▶ TASK DESCRIPTION: Transcribe the records below exactly, from their first line through the line containing "all: unfold opened_under". Omit every line after it.

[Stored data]
(** The shard a game returns was opened under the game id the call
    received, in the directory of that id, and is finalized; the call
    returns [true] exactly when there is one. *)
Lemma write_one_game_shard pgn game_id game_written shard out :
  write_one_game_training_data max_games_per_directory pgn game_id options
  = Returned game_written shard out ->
  match shard with
  | Some w =>
      game_written = true
      /\ writer_game_id w = game_id
      /\ writer_dir w = game_id / max_games_per_directory
      /\ finalized w = true
  | None => game_written = false
  end.
Proof.
  unfold write_one_game_training_data.
  set (st0 := {| board := _; position_history := _; writer := None;
                 game_id := game_id; printed := [] |}).
  assert (H0' : opened_under max_games_per_directory game_id st0) by done.
  destruct (move_loop _ _ _ st0 (moves pgn))
    as [st' | st' | st' | e st' | st'] eqn:Hl; [| |done..].
  all: assert (Hinv : opened_under max_games_per_directory game_id st')
    by (eapply move_loop_opened_under; [exact H0' | by eauto]).
  all: unfold opened_under in Hinv; destruct (writer st') as [w|];
    intros [= <- <- <-]; [by destruct Hinv as (_ & ? & ? & _) | done].
Qed.

(** The label and the draw confidence of a record, by the result of the
    PGN and the player to move in the position the record is built from. *)
Lemma get_v4_training_data_label pgn history played_move legal_moves Q :
  let c := get_v4_training_data (game_result_of pgn) history played_move
             legal_moves Q in
  stores c history
  /\ result c = label_for (pgn_result pgn) (to_move history)
  /\ root_d c = draw_confidence_for (pgn_result pgn)
  /\ best_d c = draw_confidence_for (pgn_result pgn).
Proof.
  unfold stores, get_v4_training_data, game_result_of, label_for,
    draw_confidence_for, favoured, to_move.
  destruct (String.eqb (pgn_result pgn) "1-0");
    [|destruct (String.eqb (pgn_result pgn) "0-1")];
    by destruct (IsBlackToMove history).
Qed.

(** C8.  Every record of the shard of a game stores a position of the
    game and carries the label of the game's result seen from the player to
    move in that position: [+1] when the result of the PGN favours that
    player, [-1] when it favours the other, [0] when it favours nobody; and
    it carries the draw confidence of the result, [0.0] when the result
    favours a player and [1.0] when it does not.  In a drawn game every
    record has the label [0] and the draw confidence [1.0]. *)
Theorem emitted_records_carry_game_result pgn game_id game_written w out :
  write_one_game_training_data max_games_per_directory pgn game_id options
  = Returned game_written (Some w) out ->
  Forall (fun c =>
            exists history,
              position_of pgn history
              /\ stores c history
              /\ result c = label_for (pgn_result pgn) (to_move history)
              /\ root_d c = draw_confidence_for (pgn_result pgn)
              /\ best_d c = draw_confidence_for (pgn_result pgn))
         (chunks w)
  /\ (pgn_result pgn = "1/2-1/2"%string ->
      Forall (fun c => result c = 0 /\ root_d c = 1%float
                       /\ best_d c = 1%float)
             (chunks w)).
Proof.
  intros Hret.
  set (Q := fun c : V4TrainingData =>
              exists history,
                position_of pgn history
                /\ stores c history
                /\ result c = label_for (pgn_result pgn) (to_move history)
                /\ root_d c = draw_confidence_for (pgn_result pgn)
                /\ best_d c = draw_confidence_for (pgn_result pgn)).
  assert (Hall : Forall Q (chunks w)).
  { revert Hret. unfold write_one_game_training_data.
    set (st0 := {| board := _; position_history := _; writer := None;
                   game_id := game_id; printed := [] |}).
    set (P := fun st : loop_state =>
                position_of pgn (position_history st)
                /\ Forall Q (written st)).
    assert (H0' : P st0) by (split; [by exists [] | constructor]).
    assert (Hstep : forall st tok st',
               P st ->
               loop_body max_games_per_directory options (game_result_of pgn)
                 st tok = Continue st'
               \/ loop_body max_games_per_directory options
                    (game_result_of pgn) st tok = Break st' ->
               P st').
    { intros st tok st' [Hpos HQ] Hb. split.
      - destruct Hb as [Hb | Hb].
        + apply body_Continue
            in Hb as (_ & _ & _ & [(_ & ->) | (_ & w' & _ & ->)]);
            simpl; destruct Hpos as [played ->];
            exists (played ++ [lc0_move_of st tok]);
            by rewrite fold_left_app.
        + apply body_Break in Hb as (_ & -> & _). done.
      - destruct (body_written _ _ _ _ _ _ Hb) as [-> | ->]; [done|].
        apply Forall_app. split; [done|]. constructor; [|done].
        exists (position_history st). split; [done|].
        apply get_v4_training_data_label. }
    destruct (move_loop _ _ _ st0 (moves pgn))
      as [st' | st' | st' | e st' | st'] eqn:Hl; [| |done..].
    all: assert (Hinv : P st')
      by (eapply (move_loop_invariant _ _ _ P Hstep); [exact H0' | by eauto]).
    all: destruct Hinv as [_ Hinv]; unfold written in Hinv;
      destruct (writer st') as [w'|]; [|done]; by intros [= <- <- <-]. }
  split; [exact Hall|].
  intros Hdraw. eapply Forall_impl; [exact Hall|].
  intros c (history & _ & _ & Hr & Hd & Hb).
  rewrite Hdraw in Hr, Hd, Hb. done.
Qed.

▶ ANSWER SPACE:
(** The shard a game returns was opened under the game id the call
    received, in the directory of that id, and is finalized; the call
    returns [true] exactly when there is one. *)
Lemma write_one_game_shard pgn game_id game_written shard out :
  write_one_game_training_data max_games_per_directory pgn game_id options
  = Returned game_written shard out ->
  match shard with
  | Some w =>
      game_written = true
      /\ writer_game_id w = game_id
      /\ writer_dir w = game_id / max_games_per_directory
      /\ finalized w = true
  | None => game_written = false
  end.
Proof.
  unfold write_one_game_training_data.
  set (st0 := {| board := _; position_history := _; writer := None;
                 game_id := game_id; printed := [] |}).
  assert (H0' : opened_under max_games_per_directory game_id st0) by done.
  destruct (move_loop _ _ _ st0 (moves pgn))
    as [st' | st' | st' | e st' | st'] eqn:Hl; [| |done..].
  all: assert (Hinv : opened_under max_games_per_directory game_id st')
    by (eapply move_loop_opened_under; [exact H0' | by eauto]).
  all: unfold opened_under in Hinv; destruct (writer st') as [w|];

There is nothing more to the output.